制宪权(constituent power, verfassunggebende Gewalt,pouvoir constituant),即制定宪法之力,是创造法秩序的权力。(1)制宪权理念来源于近代的自然法学派,代表人物西耶斯。其著作《第三等级是什么》将制宪权理论系统化。首先,“宪法的任何一个部分均为……制宪权的作品”,因而,普通的立法权不能用任何方法介入制宪权的行使。立法权不得行使制宪权,这是宪法的基本原则。其次,拥有这种制宪权的“只有国民”。国民的制宪权是单一不可分的,在实质和程序上均不受法的限制。最后,制宪权应当由不同于普通代表(立法机关)的特别代表(representants extraordinaires)来行使。(2)众所周知,国民才是享有制宪权的主体。但是国民不可能人人参与制宪,这就需要一个机构去代表国民,整合国民的意愿来行使制宪权,并赋予该机构独立的职权。

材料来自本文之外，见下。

(** the address of the captcha image cannot be resolved *)
Lemma search_by_cnr_unresolved cnr date captcha_code w h resp contents e :
  send w h first_fetch = Return resp -> status_code resp = 200%Z ->
  html_parser w (content resp) = Return contents ->
  has_cnr_input (soup contents) -> has_captcha_input (soup contents) ->
  has_form (soup contents) ->
  captcha_url w (soup contents) = Raise e ->
  search_by_cnr cnr date captcha_code w h
  = (Return (error_record e), (h ++ [Http first_fetch])%list).
Proof.
  intros Hsend Hc Hp H1 H2 H3 Hu.
  rewrite (LocatorFacts.search_by_cnr_fetched _ _ _ _ _ _ _ Hsend Hc Hp).
  apply present_find in H1 as [i1 ->]. apply present_find in H2 as [i2 ->].
  apply present_find in H3 as [form ->]. by rewrite Hu.
Qed.

Lemma search_by_case_details_raise case_type case_number case_year date w h e :
  send w h first_fetch = Raise e ->
  search_by_case_details case_type case_number case_year date w h
  = (Return (error_record e), (h ++ [Http first_fetch])%list).
Proof.
  intros H. unfold search_by_case_details, try_except, bind, session_get, perform.
  fold first_fetch. by rewrite H.
Qed.

Lemma search_by_case_details_parse_raise case_type case_number case_year date w h resp e :
  send w h first_fetch = Return resp -> status_code resp = 200%Z ->
  html_parser w (content resp) = Raise e ->
  search_by_case_details case_type case_number case_year date w h
  = (Return (error_record e), (h ++ [Http first_fetch])%list).
Proof.
  intros H Hc Hp. unfold search_by_case_details, try_except, bind, session_get,
    perform, BeautifulSoup.
  fold first_fetch. rewrite H, Hc. cbn [Z.eqb Pos.eqb]. by rewrite Hp.
Qed.

Lemma search_by_case_details_returns case_type case_number case_year date w h :
  exists r, search_by_case_details case_type case_number case_year date w h
            = (Return r, (h ++ [Http first_fetch])%list) /\ tagged r.
Proof.
  unfold search_by_case_details, try_except, bind, session_get, perform, BeautifulSoup.
  fold first_fetch. destruct (send w h first_fetch) as [resp|e].
  2: { eexists. split; [reflexivity | apply error_record_tagged]. }
  destruct (Z.eqb (status_code resp) 200).
  2: { eexists. split; [reflexivity | apply error_record_tagged]. }
  destruct (html_parser w (content resp)) as [contents|e].
  2: { eexists. split; [reflexivity | apply error_record_tagged]. }
  eexists. split; [reflexivity|]. tagged_as "found".
Qed.

Lemma get_case_listing_not_a_dict search_params target_date w h :
  (forall d, search_params <> VDict d) ->
  get_case_listing search_params target_date w h
  = (Return (listing_error ("'" ++ type_name search_params
                            ++ "' object has no attribute 'get'")), h).
Proof.
  intros Hnd. destruct search_params; try reflexivity. by destruct (Hnd d).
Qed.

Lemma get_case_listing_returns search_params target_date w h :
  exists r, get_case_listing search_params target_date w h = (Return r, h) /\ tagged r.
Proof.
  destruct search_params as [| | | | |d];
    try (eexists; split; [reflexivity | tagged_as "error"]).
  unfold get_case_listing, try_except, bind, call_get, call_get_default, ret.
  destruct (eq_str (Py.get d "connection") "success").
  2: { eexists. split; [reflexivity | tagged_as "connection_failed"]. }
  destruct (truthy (Py.get d "captcha_required")).
  { eexists. split; [reflexivity | tagged_as "captcha_required"]. }
  destruct (truthy (Py.get d "website_accessible")).
  { eexists. split; [reflexivity | tagged_as "connected"]. }
  eexists. split; [reflexivity | tagged_as "connection_failed"].
Qed.

End WithUnicode.

End TotalityFacts.

(** C6.  In every world and for every input, search_by_cnr,
    search_by_case_details and get_case_listing return a record with a
    known tag and never raise.  A connection failure, a parser failure, a
    failed submission, an address that cannot be resolved or a malformed
    argument is turned into a record tagged 'error' that carries the
    message of the exception. *)
Theorem core_operations_never_raise {U : PyStr.unicode}
    (w : world) (h : list event) :
  (forall cnr date captcha_code,
     exists r h', search_by_cnr cnr date captcha_code w h = (Return r, h') /\ tagged r)
  /\ (forall case_type case_number case_year date,
        exists r h', search_by_case_details case_type case_number case_year date w h
                     = (Return r, h') /\ tagged r)
  /\ (forall search_params target_date,
        exists r h', get_case_listing search_params target_date w h = (Return r, h')
                     /\ tagged r)
  /\ (forall e, status (error_record e) = Some (VStr "error")
                /\ error_record e !! "message" = Some (VStr e))
  /\ (forall cnr date captcha_code case_type case_number case_year e,
        send w h first_fetch = Raise e ->
        search_by_cnr cnr date captcha_code w h
          = (Return (error_record e), (h ++ [Http first_fetch])%list)
        /\ search_by_case_details case_type case_number case_year date w h
          = (Return (error_record e), (h ++ [Http first_fetch])%list))
  /\ (forall cnr date captcha_code case_type case_number case_year resp e,
        send w h first_fetch = Return resp -> status_code resp = 200%Z ->
        html_parser w (content resp) = Raise e ->
        search_by_cnr cnr date captcha_code w h
          = (Return (error_record e), (h ++ [Http first_fetch])%list)
        /\ search_by_case_details case_type case_number case_year date w h
          = (Return (error_record e), (h ++ [Http first_fetch])%list))
  /\ (forall cnr captcha_code form page url e,
        submit_url w form = Return url ->
        send w h (submission url cnr captcha_code form) = Raise e ->
        _submit_cnr_search cnr captcha_code form page w h
          = (Return (error_record e),
             (h ++ [Http (submission url cnr captcha_code form)])%list))
  /\ (forall cnr captcha_code form page e,
        submit_url w form = Raise e ->
        _submit_cnr_search cnr captcha_code form page w h
          = (Return (error_record e), h))
  /\ (forall cnr date captcha_code resp contents e,
        send w h first_fetch = Return resp -> status_code resp = 200%Z ->
        html_parser w (content resp) = Return contents ->
        has_cnr_input (soup contents) -> has_captcha_input (soup contents) ->
        has_form (soup contents) ->
        captcha_url w (soup contents) = Raise e ->
        search_by_cnr cnr date captcha_code w h
          = (Return (error_record e), (h ++ [Http first_fetch])%list))
  /\ (forall html_content cnr e,
        html_parser w html_content = Raise e ->
        _parse_search_results html_content cnr w h = (Return (error_record e), h))
  /\ (forall search_params target_date,
        (forall d, search_params <> VDict d) ->
        exists message,
          get_case_listing search_params target_date w h
            = (Return (listing_error message), h)
          /\ status (listing_error message) = Some (VStr "error")
          /\ listing_error message !! "message" = Some (VStr message)).
Proof.
  repeat apply conj.
  - intros. apply TotalityFacts.search_by_cnr_returns.
  - intros.
    destruct (TotalityFacts.search_by_case_details_returns
                case_type case_number case_year date w h) as (r & Hr & Ht).
    by exists r, (h ++ [Http first_fetch])%list.
  - intros.
    destruct (TotalityFacts.get_case_listing_returns search_params target_date w h)
      as (r & Hr & Ht).
    by exists r, h.
  - intros. split; reflexivity.
  - intros * Hraise. split.
    + by apply TotalityFacts.search_by_cnr_raise.
    + by apply TotalityFacts.search_by_case_details_raise.
  - intros * Hsend Hcode Hparse. split.
    + by eapply TotalityFacts.search_by_cnr_parse_raise.
    + by eapply TotalityFacts.search_by_case_details_parse_raise.
  - intros * Hurl Hraise. by apply TotalityFacts.submit_raise.
  - intros * Hurl. by apply TotalityFacts.submit_unresolved.
  - intros * Hsend Hcode Hparse H1 H2 H3 Hurl.
    by eapply TotalityFacts.search_by_cnr_unresolved.
  - intros * Hraise. by apply TotalityFacts.parse_search_results_raise.
  - intros * Hnd. eexists. split; [by apply TotalityFacts.get_case_listing_not_a_dict|].
    split; reflexivity.
Qed.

制宪权的真正意义在于,全体国民中能作出政治决断的选民应亲自或通过其直接的特别代表,参与宪法的制定。(3)

二、先举总统的玄机

1912年2月15日,南京参议院正式选举袁世凯为中华民国临时大总统。在此之后的民国最重要的两项政治任务便是去掉“临时”,选举正式大总统和制定永久宪法。依据《中华民国临时约法》(以下简称《临时约法》)第五十三条的规定,“本约法施行后限十个月内,由临时大总统召集国会。其国会之组织及选举法由参议院定之”,1913年2月,民国举行了中国历史上第一次国会,国民党获得大胜。正式国会成立之后,袁世凯方面与以国民党为主的国会在政治舞台上展开激烈的斗争。

自1913年8月份开始,由国会组织的宪法起草委员会便正式成立了,并展开了宪法的起草工作。为了争夺宪法修改的控制,在宪法起草之前,袁世凯即通过了自己的御用的立法机关——宪法研究会,向宪草委员们提交了由该会制定的“宪法草案大纲二十四条”——这个二十四条的核心内容就是赋予大总统以《临时约法》中不曾有过任命国务员以及解散国会的权力。(4)

二次革命失败之后,袁世凯本可借军事上的巨大胜利,祛除国民党在政治上的势力,尤其是在国会,但他“对于国会,久已不满,其所以未及解散者,非不敢冒此大不韪,实欲藉此正式机关,选彼为正式大总统,以正对内外之名”(5)。他还告诫其他各省都督“关于宪法上的争衡,须概持不干涉主义,千万不可为无聊之运动。”(6)国会只是袁氏当选正式大总统的工具而已。国民党议员当中大多数主张先定宪法后选总统,但是面对袁氏集团威逼利诱、软硬兼施、无所不用其极的打击,国民党被迫屈服了。9月5日,众议院以213对126票通过了这个“先选总统案”。(7)10月4日,国会通过了《大总统选举法》,两天后选举了袁世凯为中华民国正式大总统。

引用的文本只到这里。